[Beowulf] Naive question: mpi-parallel program in multicore CPUs

Wed Oct 3 07:31:38 PDT 2007

Nathan Moore wrote:
> My understanding is that on a multi-core machine, mpi communication
> routines (MPI_SEND, etc) are implemented as memory copy instructions. 
> Accordingly, message passing within a multi-core node should be very
> fast compared to your present cluster. 
> 
> That said, It seems like all the performance benchmarks suggest that
> dual-core chips have the performances of 1.5-1.7 single core chips, so
> for the same number of nodes (defined as a CPU core) you wouldn't see
> the same output.
> 
> All of this course depends on the structure of the code, memory usage,
> etc - these are just scaling estimates on my part.
> 
> regards,
> 
> Nathan
<snip>

Aren't there two ways it's done?

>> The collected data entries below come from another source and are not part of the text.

(** * beta-intelligence: the listing / query / export pipeline

    A shallow embedding of the parts of the dashboard that turn URL query
    parameters into a paginated, sorted, filtered listing request, and of the
    client-side CSV export.

    - [Strconv], [Fiber], [ProfessionHandler]: the Go handler
      [profession_handler.go] (pagination and sort validation).
    - [PaginationComponent]: [components/pagination.tsx].
    - [LeadRoute]: the parameters read by [api/lead/route.ts].
    - [JS], [URLSearchParams], [JSON]: the pieces of the JavaScript runtime
      the TypeScript sources rely on.
    - [EventsPage]: [fetchEvents] and [parseSearchParams] of the events page.
    - [DateFilter], [PesquisasTable]: date-range compilation.
    - [EventsTable], [ExportJob]: CSV rendering and the export handlers. *)

From Stdlib Require Import ZArith NArith List String Ascii Bool Lia.
From stdpp Require Import base decidable option list gmap strings.
(** * Research assistant: session memory, search augmentation and provider dispatch

  A shallow embedding of the core of the research assistant
  (memory_manager.py, web_search.py, ai_client.py, document_processor.py,
  app.py, app-terminal.py and the stand-alone research_assistant.py) and of
  the study assistant's back end (ai_providers.py, main.py), with the
  properties of the design document stated and settled against it, and
  further properties read off the code.

  Python values are modelled as follows: [int] as [Z], [str] as [string]
  (a sequence of characters with code points below 256), a value that may
  be [None] as [option], a [dict] used as a map as a [gmap], a [dict] whose
  iteration order is observed as an association list, and a call that may
  raise as an [outcome]. *)

From Stdlib Require Import ZArith Ascii String.
From stdpp Require Import gmap strings list.

Local Open Scope string_scope.
Local Open Scope list_scope.

(** ** Python primitives used by the sources *)

Module Py.

(** The one-character string written ["\n"] in the sources. *)
Definition nl : string := String "010"%char "".

(** [sep.join(l)]. *)
Fixpoint join (sep : string) (l : list string) : string :=
  match l with
  | [] => ""
  | [x] => x
  | x :: xs => x +:+ sep +:+ join sep xs
  end.

(** [l[start:]] for an arbitrary integer [start]: a negative start counts
    from the end, and both ends are clamped to the list. *)
Definition slice_from {A} (start : Z) (l : list A) : list A :=
  let len := Z.of_nat (length l) in
  let lo := if (start <? 0)%Z then Z.max (start + len) 0 else Z.min start len in
  drop (Z.to_nat lo) l.
Definition sample_points (vertices : list vec3) (center : vec3)
    (totalPoints : nat) : option (list R) :=
  if decide (List.length vertices = 0)%nat
  then Some (replicate (totalPoints * 3)%nat 0)
  else foldl (sample_point vertices center totalPoints)
         (Some (replicate (totalPoints * 3)%nat 0)) (seq 0 totalPoints).

End Arrays.

(** ** The pointer ([handleMouseMove]) *)

Module Pointer.

Definition handleMouseMove (clientX clientY innerWidth innerHeight : R) : vec2 :=
  V2 (clientX / innerWidth * 2 - 1) (- (clientY / innerHeight) * 2 + 1).

End Pointer.

(** ** The sparkle ([applySparkle]) *)

Module Sparkle.

(** The factor [b] by which a twinkling particle's original colour is
    multiplied at time [t]. *)
Definition gain (twinkle t : R) (i : nat) : R :=
  let p := Rabs (sin (twinkle * t + INR i * 0.1)) ^ 10 in
  1 + 4 * p.

(** The body of the loop for particle [i], with original colour [oc]. *)
Definition sparkle_particle (twinkle t : R) (i : nat) (oc : Colour.rgb)
    (colArray : list R) : list R :=
  if Rgt_dec twinkle 0 then
    let b := gain twinkle t i in
    let i3 := (i * 3)%nat in
    Arrays.write3 i3 (Colour.r oc * b) (Colour.g oc * b) (Colour.b oc * b)
      colArray
  else colArray.

End Sparkle.

(** ** The fiber network ([initializeFibers] of the system that moves
       particles)

    [Math.random()] is a parameter: [random i j] is the number drawn when
    the loops are at the pair [(i, j)], which they reach once at most. *)

Module FiberInit.

(** Five consecutive writes, one row of the fiber data. *)
Definition write5 (offset : nat) (a b c d e : R) (data : list R) : list R :=
  <[(offset + 4)%nat := e]>
    (<[(offset + 3)%nat := d]>
       (<[(offset + 2)%nat := c]>
          (<[(offset + 1)%nat := b]> (<[(offset + 0)%nat := a]> data)))).

Record Progress := mkProgress {
  fiberIndex : nat;
  fiberData : list R
}.
(** * farrow-auth-session: session middleware and cookie-backed store

    A shallow embedding of [src/auth.ts] (the session context, the
    middleware built by [createFarrowSession], and the cookie-backed
    store [cookieSessionStore]) together with the properties of its
    specification.

    Conventions of the embedding
    - A JavaScript value is a [JsVal]; a position that may hold
      [undefined] is an [option JsVal] with [None] for [undefined].
      A [boolean | undefined] result is an [option bool].
    - Numbers are the integers the code computes with (millisecond
      timestamps and durations), modelled as [Z].
    - farrow-pipeline contexts are request scoped containers; one request
      is one value of [World], threaded through the calls in the order
      the [await]s run them.
    - A farrow-http [Response] is the ordered list of the mutations it
      carries; [Response.merge] concatenates.
    - The cipher, the hash and the JSON codec are black boxes (class
      [Runtime]); the text they produce is the carrier [Text].
    - Calls that throw (a rejected promise) are outside the model, except
      where the source catches the exception. *)

From Stdlib Require Import ZArith String List Bool Lia.
From Stdlib.Strings Require Import Byte.
From stdpp Require Import base option gmap strings.
Import ListNotations.

Local Open Scope string_scope.
Local Open Scope list_scope.

(** ** JavaScript values *)

#[local] Set Warnings "-register-all".

Inductive JsVal : Type :=
| VNull
| VBool (b : bool)
| VNum (n : Z)
| VStr (s : string)
| VArr (items : list JsVal)
| VObj (fields : list (string * JsVal)).

(** ToBoolean. *)
Definition truthy (v : JsVal) : bool :=
  match v with
  | VNull => false
  | VBool b => b
  | VNum n => negb (n =? 0)%Z
  | VStr s => negb (String.eqb s "")
  | VArr _ => true
  | VObj _ => true
  end.

(** [!x] for an [x] that may be [undefined]. *)
Definition falsy (x : option JsVal) : bool :=
  match x with
  | None => true
  | Some v => negb (truthy v)
  end.

(** [!r] for a [boolean | undefined]. *)
Definition falsy_result (r : option bool) : bool :=
  match r with
  | Some true => false
  | _ => true
  end.

(** The literal [{}]. *)
Definition emptyObject : JsVal := VObj [].

(** ** Time constants ([utils.ts])

    [utils.ts] is not among the sources; its test pins the value. *)
Definition oneMinute : Z := 60.

(** ** The payload envelope of the cookie store: [{ _data, _expires }] *)

Record Envelope : Type := mkEnvelope {
  _data : JsVal;
  _expires : Z
}.

(** ** Black boxes: node's [crypto], [Buffer] and [JSON]

    [aes_decrypt] and [JSON_parse] return [None] where the JavaScript
    call throws.  [JSON_parse] is typed at the envelope the store writes:
    both [create] and [set] serialise [{ _data, _expires }]. *)

Class Runtime : Type := {
  Text : Type;
  text_of_string : string -> Text;
  sha256 : string -> list Byte.byte;
  aes_encrypt : list Byte.byte -> list Byte.byte -> Text -> Text;
  aes_decrypt : list Byte.byte -> list Byte.byte -> Text -> option Text;
  JSON_stringify : Envelope -> Text;
  JSON_parse : Text -> option Envelope
}.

IARC, MPICH2 has
(1) standard ch3
TCP/IP for all coms, but local coms bounced off a loopback interface
(2) Nemesis
TCP/IP for inter node coms, but intra node coms use shared memory.

And dual core chip performance is, again, totally dependent on the code
in question. If the code is highly pipelined and can run in cache, an
embarrassingly parallel algorithm will scale linearly with cores. Code
limited by memory bandwidth, I/O, or (in a cluster) network performance
will not scale as well.

-- 
Geoffrey D. Jacobs

To have no errors
  would be life without meaning
  No struggle, no joy